→ Assignment
Look through the records below, and whenever a line contains "Hfree", copy it.

→ Data extract
(** The instants of [tokio::time::interval]: the first at once, then one a minute. *)
Definition PRUNE_PERIOD : Z := 60 * 1000.
Definition ticks_until (start until : Z) : list Z :=
  (λ k, (start + PRUNE_PERIOD * Z.of_nat k)%Z) <$> seq 0 (Z.to_nat ((until - start) / PRUNE_PERIOD + 1)).

(** [grpc_pool.prune_idle().await] when no other task runs; [None]: a lock is taken. *)
Definition prune_to_end (now : Z) (p : GrpcPool SendRequest) : option (GrpcPool SendRequest) :=
  match idle_timeout p with
  | None => Some p
  | Some _ => run_steps (replicate (S (size (conns p))) (LRun (length (tasks p)) now e)) (prune_idle now p)
  end.

Abbreviation prune_state := (GrpcPool SendRequest * Z * list Z)%type.
Definition handle_prune (T : Type) (ev : pruneE T) : Monads.stateT prune_state (itree (waitE prune_state)) T :=
  λ '(p, now, script),
  match ev in pruneE T return itree _ (prune_state * T) with
  | Tick => match script with [] => waiting (p, now, script) | t :: script => Ret (p, t, script, tt) end
  | PruneIdle => match prune_to_end now p with
                 | Some p' => Ret (p', now, script, tt)
                 | None => waiting (p, now, script)
                 end
  end.

(** Every slot of the map is free. *)
Definition all_free (p : GrpcPool SendRequest) : Prop := ∀ k i, conns p !! k = Some i → unlocked p i.

Lemma prune_to_end_spec now p max_idle :
  idle_timeout p = Some max_idle → all_free p →
  ∃ p', prune_to_end now p = Some p' ∧ idle_timeout p' = Some max_idle ∧ all_free p' ∧ conns p' = conns p ∧
    ∀ k i sl, conns p !! k = Some i → slots p !! i = Some sl →
      slots p' !! i = Some (if is_idle now max_idle (content sl) then empty_slot else sl).
Proof.
  intros Hid Hfree. destruct (prune_idle_spec p now now e max_idle Hid Hfree) as (p' & Hrun & Hc & Hid' & Hs).
  exists p'. split_and!; [unfold prune_to_end; by rewrite Hid|by rewrite Hid', Hid| |done|done].
  intros k i Hk. rewrite Hc in Hk. destruct (Hfree k i Hk) as (sl & Hsl & Hl).
  exists (if is_idle now max_idle (content sl) then empty_slot else sl). split; [by eapply Hs|]. by case_match.
Qed.
(** The watcher sees every change of its own file, and no other file's. *)
Theorem own_path_reloads current_dir path ev_paths kind
    (Habs : is_absolute (watch_target current_dir path) = true) (Hev : Forall (λ p, is_absolute p = true) ev_paths) :
  event_reloads current_dir path ev_paths kind = true ↔
  kind ≠ KAccess ∧ kind ≠ KOther ∧
  ∃ p, p ∈ ev_paths ∧ path_components p = path_components (watch_target current_dir path).
Proof.
  unfold event_reloads. rewrite andb_true_iff, existsb_exists. rewrite Forall_forall in Hev. split.
  - intros [(p & Hp & He) Hk]. apply list_elem_of_In in Hp. rewrite (Hev p Hp) in He. apply bool_decide_eq_true in He.
    by destruct kind; eauto 10.
  - intros (Hk1 & Hk2 & p & Hp & He). split; [|by destruct kind]. exists p. split; [by apply list_elem_of_In|].
    rewrite (Hev p Hp). by apply bool_decide_eq_true.
Qed.

Lemma own_path_reloads_witness :
  event_reloads (Some "/etc/tobira") "config.toml" ["/etc/tobira/.config.toml.swp"; "/etc/tobira//config.toml"] KRemove = true ↔
  KRemove ≠ KAccess ∧ KRemove ≠ KOther ∧
  ∃ p, p ∈ ["/etc/tobira/.config.toml.swp"; "/etc/tobira//config.toml"] ∧
    path_components p = path_components (watch_target (Some "/etc/tobira") "config.toml").
Proof. apply (own_path_reloads (Some "/etc/tobira") "config.toml"); [reflexivity|]. repeat constructor. Defined.

Section Reloads.
Context (to_lowercase : string → string) (b64 : Base64).
Context (json_parse : string → result value) (cache_print : value → option string) (json_print : value → string).
Context (std_encode url_safe_encode : list byte → string).
Context {Url : Type} `{HU : UrlOps Url, HB : UrlBuild Url} {R : Type} `{HR : RegexOps R} {Uri : Type}.
Context (uri_parse : string → option Uri) {V : Type} `{HV : Authenticator V} {SendRequest : Type}.
Context {EnvFilter : Type} (default_env : option EnvFilter) (filter_new : string → EnvFilter).
Abbreviation App := (App (Uri := Uri) (V := V) (SendRequest := SendRequest) (EnvFilter := EnvFilter)).
Abbreviation reload_full := (reload_full (R := R) (SendRequest := SendRequest) to_lowercase b64 json_parse cache_print json_print std_encode url_safe_encode uri_parse (V := V) default_env filter_new).
Abbreviation reload_subs := (reload_subs (R := R) (SendRequest := SendRequest) (EnvFilter := EnvFilter) to_lowercase b64 json_parse cache_print json_print std_encode url_safe_encode uri_parse (V := V)).
Abbreviation load_subscriptions := (load_subscriptions (R := R) (V := V) to_lowercase b64 json_parse cache_print uri_parse).
Abbreviation http_state_for := (http_state_for (R := R) json_print std_encode url_safe_encode).
Abbreviation loop_turn := (loop_turn (R := R) (SendRequest := SendRequest) to_lowercase b64 json_parse cache_print json_print std_encode url_safe_encode uri_parse (V := V) default_env filter_new).
Abbreviation daemon := (daemon (R := R) (SendRequest := SendRequest) to_lowercase b64 json_parse cache_print json_print std_encode url_safe_encode uri_parse (V := V) default_env filter_new).
Abbreviation start := (start (R := R) (SendRequest := SendRequest) to_lowercase b64 json_parse cache_print json_print std_encode url_safe_encode uri_parse (V := V) default_env filter_new).

(** C28. A full reload publishes one configuration and its subscriptions together,
    or nothing: on success every shared setting comes from the file read (the
    listener excepted) and from the subscriptions just fetched; on an error
    nothing changes, unless it is the log filter's, which leaves the new
    configuration stored and every other setting old. *)
Theorem reload_full_publishes attempt w set_filter (a : App) :
  let '(us, r) := reload_full attempt w set_filter a in
  let a' := apply_updates us a in
  match r with
  | Returns (Ok n) =>
    ∃ cfg loaded, (load_config_with_retry attempt).1 = Ok cfg ∧ load_subscriptions w (Config.subscription cfg) = Returns (Ok loaded) ∧
      let eff := (preserve_running_relay cfg (relay (shared_cfg a))).1 in
      n = length (ls_nodes loaded) ∧ shared_cfg a' = eff ∧ validator_rw a' = ls_validator loaded ∧
      http_state_for (http_users (http cfg)) eff (ls_nodes loaded) = Returns (http_state a') ∧
      relay_idle a' = duration_from_seconds (relay_idle_timeout (relay cfg)) ∧
      idle_timeout (grpc_pool a') = duration_from_seconds (grpc_pool_idle_timeout (relay cfg)) ∧
      filter_in_use a' = log_filter default_env filter_new cfg
  | Returns (Err e) =>
    a' = a ∨ ∃ cfg, (load_config_with_retry attempt).1 = Ok cfg ∧ set_filter (log_filter default_env filter_new cfg) = Err e ∧
      a' = apply_update (SetConfig (preserve_running_relay cfg (relay (shared_cfg a))).1) a
  | Panics | Blocks => True
  end.
Proof.
  unfold Main.reload_full. destruct (load_config_with_retry attempt).1 as [cfg|e]; [|by left].
  destruct (load_subscriptions w (Config.subscription cfg)) as [[loaded|e]| |] eqn:Hload; [|by left|done|done].
  pose proof (preserve_running_relay_spec cfg (relay (shared_cfg a))) as (_ & Hlog & Hhttp & Hsub & Hidle & Hpool).
  destruct (preserve_running_relay cfg (relay (shared_cfg a))) as [eff changed] eqn:Heff. simpl in *.
  assert (log_filter default_env filter_new eff = log_filter default_env filter_new cfg) as Hf by (unfold log_filter; by rewrite Hlog).
  destruct (set_filter (log_filter default_env filter_new eff)) as [[]|e] eqn:Hset.
  2: { simpl. right. exists cfg. split_and!; [done|by rewrite <- Hf|by rewrite Heff]. }
  destruct (http_state_for (http_users (http eff)) eff (ls_nodes loaded)) as [s| |] eqn:Hs; simpl; [|done..].
  exists cfg, loaded. rewrite Heff. simpl. rewrite <- Hhttp, Hs, Hidle, Hpool, Hf. done.
Qed.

→ Exercise solution
  intros Hid Hfree. destruct (prune_idle_spec p now now e max_idle Hid Hfree) as (p' & Hrun & Hc & Hid' & Hs).
  intros k i Hk. rewrite Hc in Hk. destruct (Hfree k i Hk) as (sl & Hsl & Hl).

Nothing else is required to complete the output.